БОЛЬ, ЧТО С ТОБОЮ ВСЕГДА
Когда и как это случилось? Как вышло, что выпало дело из моих рук?.. Не в том ли памятном разговоре со Стаднюком, не в той ли "шахматной партии" в обычном стиле Георгия Ивановича, когда я положил короля, не пытаясь свести игру хотя бы к ничьей? Апрель 79-го? Да, точно. Начало апреля. С утра валил за окнами густой мокрый снег. Утром я провел в лаборатории летучку, наметив на ближайшее время запуск на новых площадях хотя бы старого макета "Дебета". Во-первых, нужно было спешно занять скучающих без горячего дела термоядерных волков. Во-вторых, проверить практически кое-что из того, что придумалось в декабре и в январе в электричках, когда ездил к Жене в клинику.
После летучки я попытался сосредоточиться на обдумывании какой-то проблемы, теперь уже и не вспомнить, какой именно. Хорошо помнится другое – страх оттого, что сосредоточиться не удается, что нет во мне былой жадности к обдумыванию и поиску решений. Усилием воли еще как-то заставляешь себя собраться... А через полчаса обнаруживаешь, что был сейчас разговор с Женей о Маше. О том, что нужно устроить девчонку к хорошему репетитору и подтянуть ее фортепианную технику до уровня вступительных в Гнесинке. "У меня в записной книжечке ты найдешь телефон старой моей приятельницы Смирновой Иры. Она обещала мне, Санечка, чуть ли не профессора консерватории для Машки. Позвони ей..." Реально этот разговор происходил на лестничной клетке клиники. А сейчас он просто был воспроизведен памятью. Я так явственно видел Женино лицо, оживленное разговором... Встряхнулся и снова вернул себя к нарисованному на листке плазменному вихрю с обозначением величин и записал векторное уравнение для градиента давлений...
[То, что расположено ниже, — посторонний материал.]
(* ===== verification/Witnesses.v ===== *)
(** * The theorems at concrete inputs

    Each property that has hypotheses, applied to a concrete system and a
    concrete call where they hold. *)

From S2P Require Import Prelude Platform Ints Sys KernelSpec Util RefKernel DirFdIter FdIter IterFds Steady Threads IterThreads Undercount SizeHint IterTests UtilTests KeepFds Visit Close Cloexec CloseFds CloexecThreads CloseThreads Trace Fuel Command Lib ProbeThreads Calls IntegrationTests Shown TestsPass PossibleTests Runs.

(** ** The setting: Linux, a debug build, and the systems of Runs.v *)

Definition linux_debug : Config := cfg linux true.
#[local] Existing Instance linux_debug.
#[local] Instance linux_debug_ok : ConfigOk linux_debug := cfg_ok linux true.

Definition fuel0 : nat := Z.to_nat (2 ^ 48).

Lemma fuel0_enough : enough_fuel fuel0.
Proof. unfold enough_fuel, fuel0. rewrite Z2Nat.id; lia. Qed.
#[global] Opaque fuel0.

(** A freshly started process knows nothing wrong. *)
Lemma start_ok l c : world_ok (start l c).
Proof. by constructor. Qed.

Lemma opens_fds c f : fds (kernel opens c) !! f = if decide (f ∈ opens) then Some 0 else None.
Proof.
  simpl. unfold rk_fds. simpl. apply option_eq. intros fl.
  rewrite map_lookup_filter_Some. unfold table, opens. case_decide as Hin.
  - split.
    + intros [Hl _]. apply elem_of_list_to_map_2 in Hl.
      apply list_elem_of_fmap in Hl as (g & [= -> ->] & _). done.
    + intros [= <-]. repeat (apply elem_of_cons in Hin as [->|Hin]; [by vm_compute|]).
      by apply not_elem_of_nil in Hin.
  - split; [|done]. intros [Hl _]. apply elem_of_list_to_map_2 in Hl.
    apply list_elem_of_fmap in Hl as (g & [= -> ->] & Hg). done.
Qed.

Lemma opens_limit c paths f :
  rc_env c = env0 paths -> is_Some (fds (kernel opens c) !! f) -> f <= scan_limit (rc_env c).
Proof.
  intros -> [fl Hf]. rewrite opens_fds in Hf. case_decide as Hin; [|done].
  unfold opens in Hin. change (scan_limit (env0 paths)) with 1023.
  repeat (apply elem_of_cons in Hin as [->|Hin]; [lia|]). by apply not_elem_of_nil in Hin.
Qed.

Lemma slice57_ok : slice_ok [5; 7].
Proof.
  constructor; [repeat constructor; unfold i32_MIN, i32_MAX; lia|].
  unfold i32_MAX. by repeat (apply not_elem_of_cons; split; [lia|]); apply not_elem_of_nil.
Qed.

(** The builder for [keep_fds_sorted(&[5, 7])]. *)
Definition keep57 : CloseFdsBuilder := keep_fds_sorted [5; 7] close_fds_builder_new.

Lemma keep57_ok : builder_ok keep57.
Proof.
  apply keep_fds_sorted_ok; [apply slice57_ok|]. repeat constructor. lia.
Qed.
Через четверть часа уже шел с Женей через Тепсень на рассвете к морю, и она с возмущением говорила, что нужно как-то отвадить девчонок от игры в "подкидного" по вечерам с другими детьми двора, пораньше укладывать их спать, иначе они так и не узнают, что такое рассветы в Коктебеле... Я понимал, что дело мое худо! Доминанта, когда-то концентрировавшая все мои силы на проблеме, на глазах распадалась, и я ничего не мог с этим поделать. Одним только пониманием опасности и призывами к собственной совести былой работоспособности себе не вернешь. Хорошо еще, когда приходят воспоминания. А ведь бывает, часами просто сидишь, уставясь на листок с рисунком и формулами, и мысли зацикливаются на чем-то простейшем, и толчешь воду в ступе. Кажется, именно в таком состоянии и настиг меня звонок Стаднюка.
– Зайди, Александр Николаевич, есть серьезный разговор.
Меня встретил жесткий прищур серо-стальных глаз. На длинном полированном столе для совещаний лежала начерченная на миллиметровке структура отдела УТС. С минуту длилось молчание. Похоже, Стаднюк искал вариант начала задуманной "партии".